Salazar D, Rosenfeld W, Verma R S, Jhaveri R C, Dosik H
Am J Dis Child. 1979 Oct;133(10):1006-8. doi: 10.1001/archpedi.1979.02130100030005.
In four previously reported patients with partial 3q trisomy, only a small portion of 3q was trisomic (3q21 leads to qter or 3q25 leads to qter). Clinical features in these cases have included the following: low-set ears, mongoloid slant of eyes, hypertelorism, cleft palate, webbed neck, simian creases, short finger, clinodactyly, hypotonia, and low-set hairline. Cytogenetic studies of a premature, 1,680-g female infant with with these clinical features showed this extra material to be part of the long arm of chromosome 3 (3q12 leads qter), which resulted in partial trisomy for this segment, ie, 46,XX,-18, +t (3;18) (q12;p11). Although a larger portion of 3q was involved in this case, the clinical picture was similar to other cases of 3q duplication with or without 3p deletion.

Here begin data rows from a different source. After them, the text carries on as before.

Lemma entry_callback_first store init resolver pluginID entryModule w d :
  map_get pluginID (pluginMap w) = Some d ->
  entryCallbackFired d = false ->
  getPluginEntryCallback store init resolver pluginID entryModule w
  = entry_after_flag store init resolver pluginID entryModule d
      (mark_entryCallbackFired pluginID d w).
Proof.
  intros Hg Hfired. enter_callback Hg. rewrite Hfired.
  unfold entry_after_flag, try_catch, perform, ret, console_error, bind.
  cbv beta iota.
  destruct (init entryModule (mark_entryCallbackFired pluginID d w)) as [[[]|error] w2];
    reflexivity.
Qed.

Lemma mark_entryCallbackFired_get pluginID d w :
  map_get pluginID (pluginMap (mark_entryCallbackFired pluginID d w))
  = Some {| manifest := manifest d; entryCallbackFired := true |}.
Proof. unfold mark_entryCallbackFired; simpl. apply map_get_set_eq. Qed.

(** A [PluginEntry] event, written out. *)
Lemma run_event_PluginEntry allowed pluginID entryModule initFailure resolved
    unresolved w :
  run_event (recordingStore allowed)
    (PluginEntry pluginID entryModule initFailure resolved unresolved) w
  = match map_get pluginID (pluginMap w) with
    | None =>
        emit (ConsoleError ("Received callback for unknown plugin " ++ pluginID)
                None) w
    | Some d =>
        if entryCallbackFired d then
          emit (ConsoleError
                  ("Received callback for already loaded plugin " ++ pluginID)
                  None) w
        else
          match initFailure with
          | Some error =>
              emit (ConsoleError
                      ("Failed to initialize shared modules for plugin "
                         ++ pluginID) (Some error))
                (mark_entryCallbackFired pluginID d w)
          | None =>
              emit (AddDynamicPlugin pluginID (manifest d) resolved)
                (emit_many
                   (repeat (ConsoleError
                              ("Code reference resolution failed for plugin "
                                 ++ pluginID) None) unresolved)
                   (mark_entryCallbackFired pluginID d w))
          end
    end.
Proof.
  unfold run_event.
  destruct (map_get pluginID (pluginMap w)) as [d|] eqn:Hg.
  - destruct (entryCallbackFired d) eqn:Hfired.
    + now rewrite (entry_callback_already_fired _ _ _ _ _ _ d Hg Hfired).
    + rewrite (entry_callback_first _ _ _ _ _ _ d Hg Hfired).
      unfold entry_after_flag.
      destruct initFailure as [error|]; simpl; [reflexivity|].
      unfold resolver_with_outcome, bind.
      rewrite call_times_console_error. reflexivity.
  - now rewrite entry_callback_unknown.
Qed.

(** ** Records stay in the map *)

Lemma holds_record_after_insert m pm :
  find_existing m pm = None ->
  holds_record_of m
    (map_set (getPluginID m) {| manifest := m; entryCallbackFired := false |} pm).
Proof.
  intros Hf. split.
  - eexists. split; [apply map_get_set_eq | reflexivity].
  - intros k d Hin Hn. apply In_map_set in Hin as [[_ ->]|Hin]; [reflexivity|].
    exfalso. eapply find_existing_None_inv; eauto.
Qed.

Lemma holds_record_find m1 m2 pm :
  holds_record_of m1 pm -> name m2 = name m1 ->
  exists d, find_existing m2 pm = Some d /\ manifest d = m1.
Proof.
  intros [[d [Hg Hd]] Hall] Hn.
  destruct (find_existing_In m2 pm (getPluginID m1) d) as [d' Hf].
  - now apply map_get_In.
  - now rewrite Hd.
  - exists d'. split; [assumption|].
    apply find_existing_Some_inv in Hf as [[k Hin] Hn'].
    apply (Hall k d' Hin). congruence.
Qed.

Lemma holds_record_mark m pluginID d pm :
  map_get pluginID pm = Some d ->
  holds_record_of m pm ->
  holds_record_of m
    (map_set pluginID {| manifest := manifest d; entryCallbackFired := true |} pm).
Proof.
  intros Hg [[d0 [Hg0 Hd0]] Hall]. split.
  - destruct (String.eqb_spec pluginID (getPluginID m)) as [->|Hne].
    + eexists. split; [apply map_get_set_eq|]. simpl. congruence.
    + exists d0. split; [|assumption]. now rewrite map_get_set_ne.
  - intros k d' Hin Hn. apply In_map_set in Hin as [[_ ->]|Hin].
    + simpl in *. apply (Hall pluginID d); [now apply map_get_In | assumption].
    + eauto.
Qed.
(** * crseg: crossroad region growing and crossroad connections

    A shallow embedding of [crseg/crossroad.py],
    [crseg/crossroad_connections.py] and the control flow of
    [get-crossroad-description.py], followed by the properties of the
    region grower, the branch extractor, the crossroad builder, the
    proximity clustering, the connection graph builder, the search for
    cycles and the command line script. *)

From Stdlib Require Import ZArith QArith Lia List.
From Stdlib Require Import Floats.PrimFloat.
From Stdlib Require Numbers.Cyclic.Int63.Uint63.
From stdpp Require Import gmap strings list.

Local Open Scope Z_scope.

(** ** Python values, exceptions and containers *)

Module Py.

(** The exceptions the embedded code can raise.  [OutOfFuel] is not a
    Python exception: it marks a [while] loop cut by the fuel bound. *)
Inductive exn := KeyError | IndexError | TypeError | NetworkXError | OutOfFuel.

Inductive res (A : Type) : Type :=
| Ok (a : A)
| Raise (e : exn).
Global Arguments Ok {A} a.
Global Arguments Raise {A} e.

Definition bind {A B} (m : res A) (k : A -> res B) : res B :=
  match m with
  | Ok a => k a
  | Raise e => Raise e
  end.

(** [True], [False] and [None] as results of a predicate method. *)
Inductive truth := PyTrue | PyFalse | PyNone.

Definition truthy (v : truth) : bool :=
  match v with PyTrue => true | _ => false end.

Definition of_bool (b : bool) : truth := if b then PyTrue else PyFalse.

(** [l[i]], negative indices counting from the end. *)
Definition index {A} (l : list A) (i : Z) : res A :=
  let n := Z.of_nat (length l) in
  let j := if i <? 0 then i + n else i in
  if (0 <=? j) && (j <? n)
  then match l !! Z.to_nat j with
       | Some x => Ok x
       | None => Raise IndexError
       end
  else Raise IndexError.

(** [zip(path, path[1:])] *)
Fixpoint pairs {A} (l : list A) : list (A * A) :=
  match l with
  | a :: ((b :: _) as tl) => (a, b) :: pairs tl
  | _ => []
  end.

(** A [dict] with its insertion order: [d[k] = v] replaces the value of
    a key already present and appends a new key at the end. *)
Section Dict.
Context {K V : Type} `{EqDecision K}.

Fixpoint get (d : list (K * V)) (k : K) : option V :=
  match d with
  | [] => None
  | (k', v) :: d' => if decide (k' = k) then Some v else get d' k
  end.

Definition contains (d : list (K * V)) (k : K) : bool :=
  match get d k with Some _ => true | None => false end.

Fixpoint set (d : list (K * V)) (k : K) (v : V) : list (K * V) :=
  match d with
  | [] => [(k, v)]
  | (k', v') :: d' =>
      if decide (k' = k) then (k', v) :: d' else (k', v') :: set d' k v
  end.

Definition getitem (d : list (K * V)) (k : K) : res V :=
  match get d k with Some v => Ok v | None => Raise KeyError end.
End Dict.

(** [x in l] for a list *)
Definition mem {A} `{EqDecision A} (x : A) (l : list A) : bool :=
  bool_decide (x ∈ l).

Definition Qltb (x y : Q) : bool := negb (Qle_bool y x).

(** A Python [float] is an IEEE 754 binary64 number, as a primitive
    float is: [+], [*] and [/] round to the nearest float, ties to
    even, and [<] is false when an operand is NaN. *)

(** [float(n)] for an int [n] below 2^63 in absolute value: exact below
    2^53, rounded to the nearest float above. *)
Definition float_of_int (n : Z) : float :=
  if n <? 0 then PrimFloat.opp (PrimFloat.of_uint63 (Uint63.of_Z (- n)))
  else PrimFloat.of_uint63 (Uint63.of_Z n).

(** The float of a number held as a rational [n / d], [n] and [d] below
    2^53 in absolute value: [n] itself when [d] is 1. *)
Definition float_of_Q (q : Q) : float :=
  PrimFloat.div (float_of_int (Qnum q)) (float_of_int (Zpos (Qden q))).

(** [max([a, b])] keeps the first item unless the second is greater. *)
Definition max2 (a b : float) : float := if PrimFloat.ltb a b then b else a.

(** [sum(l)] from left to right, each addition rounded. *)
Definition sum_left (l : list float) : float := fold_left PrimFloat.add l 0%float.

End Py.

Import Py.

Global Instance res_ret : MRet Py.res := @Py.Ok.
Global Instance res_bind : MBind Py.res := fun A B k m => Py.bind m k.

(** ** The road graph (a networkx undirected multigraph) *)

Definition node := Z.

Module Graph.

(** [nodes] is [G.nodes] in iteration order; [adj] maps a node to its
    adjacency in iteration order, each neighbour with the attribute
    dictionary of the edge of key 0, [G[a][b][0]]. *)
Record t := {
  nodes : list node;
  adj : gmap node (list (node * gmap string string));
}.

(** [G.neighbors(n)] *)
Definition neighbors (G : t) (n : node) : res (list node) :=
  match adj G !! n with
  | Some l => Ok (l.*1)
  | None => Raise NetworkXError
  end.

(** [G[a][b][0]] *)
Definition edge (G : t) (a b : node) : res (gmap string string) :=
  match adj G !! a with
  | Some l => Py.getitem l b
  | None => Raise KeyError
  end.

End Graph.

(** ** External collaborators, taken as parameters *)

Module Util.
(** [utils.Util]: geometry of the graph.  Lengths and bearings, floats
    in the source, are only compared or handed on, and stand as
    rationals.  Distances are added and divided by [get_radius]: they
    are floats, and [sum] is the builtin [sum] on a list of them, whose
    rounding depends on the float type [distance] returns and on the
    interpreter (from left to right, each addition rounded, for NumPy
    floats and up to CPython 3.11; with a compensation term for Python
    floats from CPython 3.12 on).  [None] as third argument of
    [get_path_to_biffurcation] is the call without radius. *)
Record t := {
  distance : node -> node -> float;
  sum : list float -> float;
  bearing : node -> node -> Q;
  length : list node -> Q;
  get_path_to_biffurcation : node -> node -> option float -> list node;
}.
End Util.

Module Reliability.
(** [reliability.Reliability]: the confidence predicates. *)
Record t := {
  is_weakly_boundary : node -> bool;
  is_strong_boundary : node -> bool;
  is_weakly_in_crossroad : node -> bool;
  is_strong_in_crossroad : node -> bool;
  is_weakly_in_crossroad_edge : node * node -> bool;
}.
End Reliability.
(** ** The registry of [defaults_test.py]

    [GenericTarget] and its two subclasses [Test1Target] and [Test2Target],
    with the fields [tags], [description] and [dependencies], over a small
    universe of Python values. *)

Module Fixture.

Inductive pyvalue : Type :=
| PyNone
| PyStr (s : string)
| PyList (xs : list string)
| PyTuple (xs : list string).

Definition str_repr (s : string) : string := "'" ++ s ++ "'".

Definition tuple_repr (xs : list string) : string :=
  match xs with
  | [x] => "(" ++ str_repr x ++ ",)"
  | _ => "(" ++ join ", " (map str_repr xs) ++ ")"
  end.

Definition pyvalue_repr (v : pyvalue) : string :=
  match v with
  | PyNone => "None"
  | PyStr s => str_repr s
  | PyList xs => "[" ++ join ", " (map str_repr xs) ++ "]"
  | PyTuple xs => tuple_repr xs
  end.

Definition pyvalue_type_name (v : pyvalue) : string :=
  match v with
  | PyNone => "NoneType"
  | PyStr _ => "str"
  | PyList _ => "list"
  | PyTuple _ => "tuple"
  end.

(** [str(Address(path, generated_name=name))] *)
Definition spec_of (a : string * string) : string :=
  (if String.eqb (fst a) "" then "//" else fst a) ++ "#" ++ snd a.

#[export] Instance runtime : Runtime := {|
  Any := pyvalue;
  repr := pyvalue_repr;
  type_name := pyvalue_type_name;
  tuple_str := tuple_repr;
  Address := string * string;
  make_address := fun path name => (path, name);
  address_str := spec_of;
  UnionMembership := unit
|}.

Definition invalid_field_type (field : string) (address : string * string)
    (raw : pyvalue) (expected : string) : exception :=
  InvalidFieldException
    ("The " ++ str_repr field ++ " field in target " ++ spec_of address
     ++ " must be " ++ expected ++ ", but was `" ++ pyvalue_repr raw
     ++ "` with type `" ++ pyvalue_type_name raw ++ "`.").

(** [StringSequenceField.compute_value] *)
Definition string_sequence (field : string) (raw : pyvalue)
    (address : string * string) : result pyvalue :=
  match raw with
  | PyNone => rret PyNone
  | PyList xs | PyTuple xs => rret (PyTuple xs)
  | PyStr _ =>
      rraise (invalid_field_type field address raw
                "an iterable of strings (e.g. a list of strings)")
  end.

(** [StringField.compute_value] *)
Definition string_value (field : string) (raw : pyvalue)
    (address : string * string) : result pyvalue :=
  match raw with
  | PyNone => rret PyNone
  | PyStr s => rret (PyStr s)
  | _ => rraise (invalid_field_type field address raw "a string")
  end.

Definition Tags : FieldType :=
  {| field_alias := "tags"; deprecated_alias := None;
     compute_value := string_sequence "tags" |}.

Definition DescriptionField : FieldType :=
  {| field_alias := "description"; deprecated_alias := None;
     compute_value := string_value "description" |}.

Definition Dependencies : FieldType :=
  {| field_alias := "dependencies"; deprecated_alias := None;
     compute_value := string_sequence "dependencies" |}.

在之前报道的4例部分3号染色体长臂三体患者中,只有一小部分3号染色体长臂呈三体状态(3q21至qter或3q25至qter)。这些病例的临床特征包括:低位耳、眼距增宽、腭裂、蹼颈、猿线、短指、小指内弯、肌张力减退和低发际线。对一名体重1680克的早产女婴进行细胞遗传学研究,该女婴具有这些临床特征,结果显示这条额外的物质是3号染色体长臂(3q12至qter)的一部分,这导致该片段部分三体,即46,XX,-18,+t(3;18)(q12;p11)。尽管在该病例中涉及的3号染色体长臂部分更大,但临床表现与其他有或无3号染色体短臂缺失的3号染色体长臂重复病例相似。